Exercise directions – Your task is to repeat exactly the lines below between the line holding "Proof. by destruct b. Qed." and the line holding "intros Hm Hh", inclusive, and only those.

•••

(* ===== verification/Transactions.v ===== *)
(** * Transactions

    A computation on the tables of a database that may raise, and the statements
    it is made of; assertions such computations keep; what a conditional write
    of one row does to a table whose keys increase.  The tables are a type
    parameter: [RequestStore] gives them. *)

From Stdlib Require Import ZArith Lia Bool String Sorted.
From S2P Require Import Prelude PyStr.

#[local] Open Scope bool_scope.

(** ** Computations *)

Definition IntegrityError : exn := ProgramError "IntegrityError" [].
Definition LookupError (msg : list N) : exn := ProgramError "LookupError" msg.

(** A repository method: the tables it leaves, and its result or exception. *)
Definition Tx (DB A : Type) : Type := DB -> res A * DB.

#[export] Instance DBM_ret {DB} : MRet (Tx DB) := fun A x d => (Ok x, d).
#[export] Instance DBM_bind {DB} : MBind (Tx DB) := fun A B f m d =>
  match m d with
  | (Ok x, d') => f x d'
  | (Raise e, d') => (Raise e, d')
  end.

Definition db_throw {DB A} (e : exn) : Tx DB A := fun d => (Raise e, d).
Definition query {DB A} (f : DB -> A) : Tx DB A := fun d => (Ok (f d), d).

(** A statement whose conditions read other tables. *)
Definition reading {DB A} (f : DB -> Tx DB A) : Tx DB A := fun d => f d d.

(** [async with session.begin_nested()]: a savepoint. *)
Definition savepoint {DB A} (m : Tx DB A) : Tx DB A := fun d =>
  match m d with
  | (Ok x, d') => (Ok x, d')
  | (Raise e, _) => (Raise e, d)
  end.

Definition lift_res {DB A} (r : res A) : Tx DB A := fun d => (r, d).

Definition is_error (cls : string) (e : exn) : bool :=
  match e with ProgramError c _ => String.eqb c cls | _ => false end.

(** [try: m except cls: handler]. *)
Definition except {DB A} (cls : string) (m handler : Tx DB A) : Tx DB A := fun d =>
  match m d with
  | (Raise e, d') => if is_error cls e then handler d' else (Raise e, d')
  | r => r
  end.

(** A write that a constraint may refuse. *)
Definition checked {DB A} (ok : bool) (x : A) (d' : DB) : Tx DB A := fun d =>
  if ok then (Ok x, d') else (Raise IntegrityError, d).

(** ** Tables *)

(** [SELECT ... WHERE p ORDER BY id]. *)
Definition select {R} (p : R -> bool) (t : list R) : list R := List.filter p t.

(** [UPDATE ... SET values WHERE p]: the rows it matches, and the new table. *)
Definition matching {R} (p : R -> bool) (t : list R) : Z := Z.of_nat (length (List.filter p t)).
Definition rewritten {R} (p : R -> bool) (f : R -> R) (t : list R) : list R :=
  (fun r => if p r then f r else r) <$> t.

(** ** Assertions kept by a computation *)

Section keeps.
Context {DB : Type}.

Definition keeps {A} (P : DB -> Prop) (m : Tx DB A) : Prop := forall d, P d -> P (m d).2.

Lemma keeps_ret {A} P (x : A) : keeps P (mret x).
Proof. by intros d Hd. Qed.
Lemma keeps_query {A} P (f : DB -> A) : keeps P (query f).
Proof. by intros d Hd. Qed.
Lemma keeps_throw {A} P e : keeps P (@db_throw DB A e).
Proof. by intros d Hd. Qed.
Lemma keeps_bind {A B} P (m : Tx DB A) (f : A -> Tx DB B) :
  keeps P m -> (forall x, keeps P (f x)) -> keeps P (m ≫= f).
Proof.
  intros Hm Hf d Hd. unfold mbind, DBM_bind. specialize (Hm d Hd).
  destruct (m d) as [[x|e] d'] eqn:He; simpl in *; [by apply Hf | done].
Qed.
Lemma keeps_reading {A} P (f : DB -> Tx DB A) : (forall d, keeps P (f d)) -> keeps P (reading f).
Proof. intros H d Hd. by apply H. Qed.
Lemma keeps_if {A} P (b : bool) (m1 m2 : Tx DB A) : keeps P m1 -> keeps P m2 -> keeps P (if b then m1 else m2).
Proof. by destruct b. Qed.
Lemma keeps_option {A B} P (o : option A) (m : Tx DB B) f :
  keeps P m -> (forall x, keeps P (f x)) -> keeps P (match o with None => m | Some x => f x end).
Proof. by destruct o. Qed.
Lemma keeps_res {A} P (r : res A) : keeps P (lift_res r).
Proof. by intros d Hd. Qed.
Lemma keeps_savepoint {A} P (m : Tx DB A) : keeps P m -> keeps P (savepoint m).
Proof.
  intros Hm d Hd. unfold savepoint. specialize (Hm d Hd). by destruct (m d) as [[]].
Qed.
Lemma keeps_except {A} P cls (m h : Tx DB A) : keeps P m -> keeps P h -> keeps P (except cls m h).
Proof.
  intros Hm Hh d Hd. unfold except. specialize (Hm d Hd). destruct (m d) as [[x|e] d'] eqn:He; [done|].
  by destruct (is_error cls e); [apply Hh|].
Qed.

(** *** Runs that return *)

Lemma bind_result {A B} (m : Tx DB A) (f : A -> Tx DB B) d y d' : (m ≫= f) d = (Ok y, d') ->
  exists x d1, m d = (Ok x, d1) /\ f x d1 = (Ok y, d').
Proof. unfold mbind, DBM_bind. destruct (m d) as [[x|e] d1]; [|done]. eauto. Qed.

Lemma keeps_result {A} (P : DB -> Prop) (m : Tx DB A) d x d' : keeps P m -> P d -> m d = (x, d') -> P d'.
Proof. intros H Hd E. specialize (H d Hd). by rewrite E in H. Qed.

End keeps.

Create HintDb keeps.
#[export] Hint Resolve keeps_ret keeps_query keeps_throw keeps_res keeps_bind keeps_reading keeps_if
  keeps_option keeps_savepoint keeps_except : keeps.

(** ** Rows and keys *)

Lemma rewritten_keeps {R X} (key : R -> X) p f (t : list R) :
  (forall r, key (f r) = key r) -> key <$> rewritten p f t = key <$> t.
Proof.
  intros Hf. unfold rewritten. rewrite <- list_fmap_compose. apply list_fmap_ext.
  intros i r _. simpl. by destruct (p r); rewrite ?Hf.
Qed.

Lemma filter_fmap_sublist {R X} (f : R -> X) (p : R -> bool) (t : list R) :
  sublist (f <$> List.filter p t) (f <$> t).
Proof.
  induction t as [|r t IH]; simpl; [constructor|]. destruct (p r); simpl; by constructor.
Qed.

Lemma sorted_sublist (l k : list Z) : sublist l k -> StronglySorted Z.lt k -> StronglySorted Z.lt l.
Proof.
  intros Hl. induction Hl as [|x l k Hl IH|x l k Hl IH]; intros Hk; [constructor| |];
    apply StronglySorted_inv in Hk as [Hk Hall]; [|by apply IH].
  constructor; [by apply IH|]. rewrite Forall_forall in *. intros y Hy. apply Hall.
  by eapply elem_of_sublist.
Qed.

Lemma sublist_Forall {X} (P : X -> Prop) (l k : list X) : sublist l k -> Forall P k -> Forall P l.
Proof. rewrite !Forall_forall. intros Hl Hk x Hx. by eapply Hk, elem_of_sublist. Qed.

Lemma sorted_snoc (l : list Z) x : StronglySorted Z.lt l -> Forall (fun i => (i < x)%Z) l ->
  StronglySorted Z.lt (l ++ [x]).
Proof.
  induction 1 as [|y l Hl IH Hall]; intros Hx; simpl; [repeat constructor|].
  inversion_clear Hx. constructor; [by apply IH|]. apply Forall_app. split; [done|by repeat constructor].
Qed.

Lemma Forall_lt_succ l x : Forall (fun i => (i < x)%Z) l -> Forall (fun i => (i < x + 1)%Z) l.
Proof. intros H. eapply Forall_impl; [exact H|]. simpl. lia. Qed.

Lemma NoDup_fmap_inj {X Y} (f : X -> Y) (l : list X) x y :
  NoDup (f <$> l) -> x ∈ l -> y ∈ l -> f x = f y -> x = y.
Proof.
  induction l as [|z l IH]; intros Hnd Hx Hy Hf; [by apply elem_of_nil in Hx|].
  apply NoDup_cons in Hnd as [Hz Hnd].
  apply elem_of_cons in Hx as [->|Hx], Hy as [->|Hy]; [done| | |by apply IH];
    exfalso; apply Hz, list_elem_of_fmap; eauto.
Qed.

Lemma filter_filter {A} (p q : A -> bool) l : List.filter p (List.filter q l) = List.filter (fun x => q x && p x) l.
Proof.
  induction l as [|x l IH]; simpl; [done|]. destruct (q x); simpl; [|done]. destruct (p x); by rewrite IH.
Qed.

Lemma filter_reverse {A} (p : A -> bool) l : List.filter p (reverse l) = reverse (List.filter p l).
Proof.
  induction l as [|x l IH]; [done|]. rewrite reverse_cons, List.filter_app, IH. simpl.
  destruct (p x); [by rewrite reverse_cons | by rewrite app_nil_r].
Qed.

(** *** The row of a key *)

Section one_row.
Context {R : Type} (key : R -> Z).

Lemma filter_key (t : list R) i (q : R -> bool) : StronglySorted Z.lt (key <$> t) ->
  List.filter (fun r => (key r =? i)%Z && q r) t =
  match List.find (fun r => (key r =? i)%Z) t with Some r => if q r then [r] else [] | None => [] end.
Proof.
  induction t as [|r t IH]; intros Hs; simpl; [done|].
  apply StronglySorted_inv in Hs as [Hs Hall]. destruct (Z.eqb_spec (key r) i) as [Hi|Hi]; simpl; [|by apply IH].
  rewrite IH by done. assert (List.find (fun r => (key r =? i)%Z) t = None) as ->.
  { destruct (List.find _ t) as [r'|] eqn:Hf; [|done]. apply List.find_some in Hf as [Hin Hk].
    rewrite Forall_forall in Hall. specialize (Hall (key r')). apply list_elem_of_In in Hin.
    assert (key r < key r')%Z by (apply Hall, list_elem_of_fmap; eauto). lia. }
  by destruct (q r).
Qed.

Lemma rewritten_none p (f : R -> R) t : List.filter p t = [] -> rewritten p f t = t.
Proof.
  intros H. unfold rewritten. induction t as [|r t IH]; [done|]. simpl in *.
  destruct (p r); [done|]. f_equal. by apply IH.
Qed.

Lemma rewritten_some p (f : R -> R) t i : (forall r, p r = true -> key r = i) ->
  List.filter p t <> [] -> StronglySorted Z.lt (key <$> t) ->
  rewritten p f t = rewritten (fun r => (key r =? i)%Z) f t.
Proof.
  intros Hp Hne Hs. unfold rewritten. apply list_fmap_ext. intros j r Hj.
  destruct (p r) eqn:Hpr; [by rewrite (proj2 (Z.eqb_eq _ _) (Hp r Hpr))|].
  destruct (Z.eqb_spec (key r) i) as [Hi|]; [|done]. exfalso.
  destruct (List.filter p t) as [|r' l] eqn:Hf; [done|].
  assert (r' ∈ t /\ p r' = true) as [Hin' Hp'].
  { assert (In r' (List.filter p t)) as H by (rewrite Hf; by left).
    apply List.filter_In in H as [H ?]. by apply list_elem_of_In in H. }
  apply list_elem_of_lookup in Hin' as [j' Hj'].
  assert (key r' = key r) as Hk by (rewrite (Hp r' Hp'); done).
  enough (j' = j) as -> by congruence.
  assert (forall a b x y, (key <$> t) !! a = Some x -> (key <$> t) !! b = Some y -> (a < b)%nat -> (x < y)%Z) as Hlt.
  { clear -Hs. induction Hs as [|z l Hl IH Hall]; intros [|a] [|b] x y Ha Hb Hab; simpl in *; try lia; try done.
    - injection Ha as ->. rewrite Forall_forall in Hall. apply Hall. by eapply list_elem_of_lookup_2.
    - eapply IH; [done|done|lia]. }
  destruct (Nat.lt_trichotomy j' j) as [Hl|[->|Hl]]; [|done|]; exfalso.
  - assert (key r' < key r)%Z; [|lia]. eapply Hlt; [| |exact Hl]; by rewrite list_lookup_fmap, ?Hj', ?Hj.
  - assert (key r < key r')%Z; [|lia]. eapply Hlt; [| |exact Hl]; by rewrite list_lookup_fmap, ?Hj', ?Hj.
Qed.

Lemma sorted_ids_unique (t : list R) r r' : StronglySorted Z.lt (key <$> t) ->
  r ∈ t -> r' ∈ t -> key r = key r' -> r = r'.
Proof.
  induction t as [|x t IH]; intros Hs Hr Hr' Hi; [by apply elem_of_nil in Hr|].
  apply StronglySorted_inv in Hs as [Hs Hall]. rewrite Forall_forall in Hall.
  assert (forall y, y ∈ t -> (key x < key y)%Z) as Hlt
    by (intros y Hy; apply Hall, list_elem_of_fmap; eauto).
  apply elem_of_cons in Hr as [-> | Hr], Hr' as [-> | Hr']; [done| | |by apply IH];
    [pose proof (Hlt _ Hr') | pose proof (Hlt _ Hr)]; lia.
Qed.

End one_row.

•••

Result of the task –
Proof. by destruct b. Qed.
Lemma keeps_option {A B} P (o : option A) (m : Tx DB B) f :
  keeps P m -> (forall x, keeps P (f x)) -> keeps P (match o with None => m | Some x => f x end).
Proof. by destruct o. Qed.
Lemma keeps_res {A} P (r : res A) : keeps P (lift_res r).
Proof. by intros d Hd. Qed.
Lemma keeps_savepoint {A} P (m : Tx DB A) : keeps P m -> keeps P (savepoint m).
Proof.
  intros Hm d Hd. unfold savepoint. specialize (Hm d Hd). by destruct (m d) as [[]].
Qed.
Lemma keeps_except {A} P cls (m h : Tx DB A) : keeps P m -> keeps P h -> keeps P (except cls m h).
Proof.
  intros Hm Hh d Hd. unfold except. specialize (Hm d Hd). destruct (m d) as [[x|e] d'] eqn:He; [done|].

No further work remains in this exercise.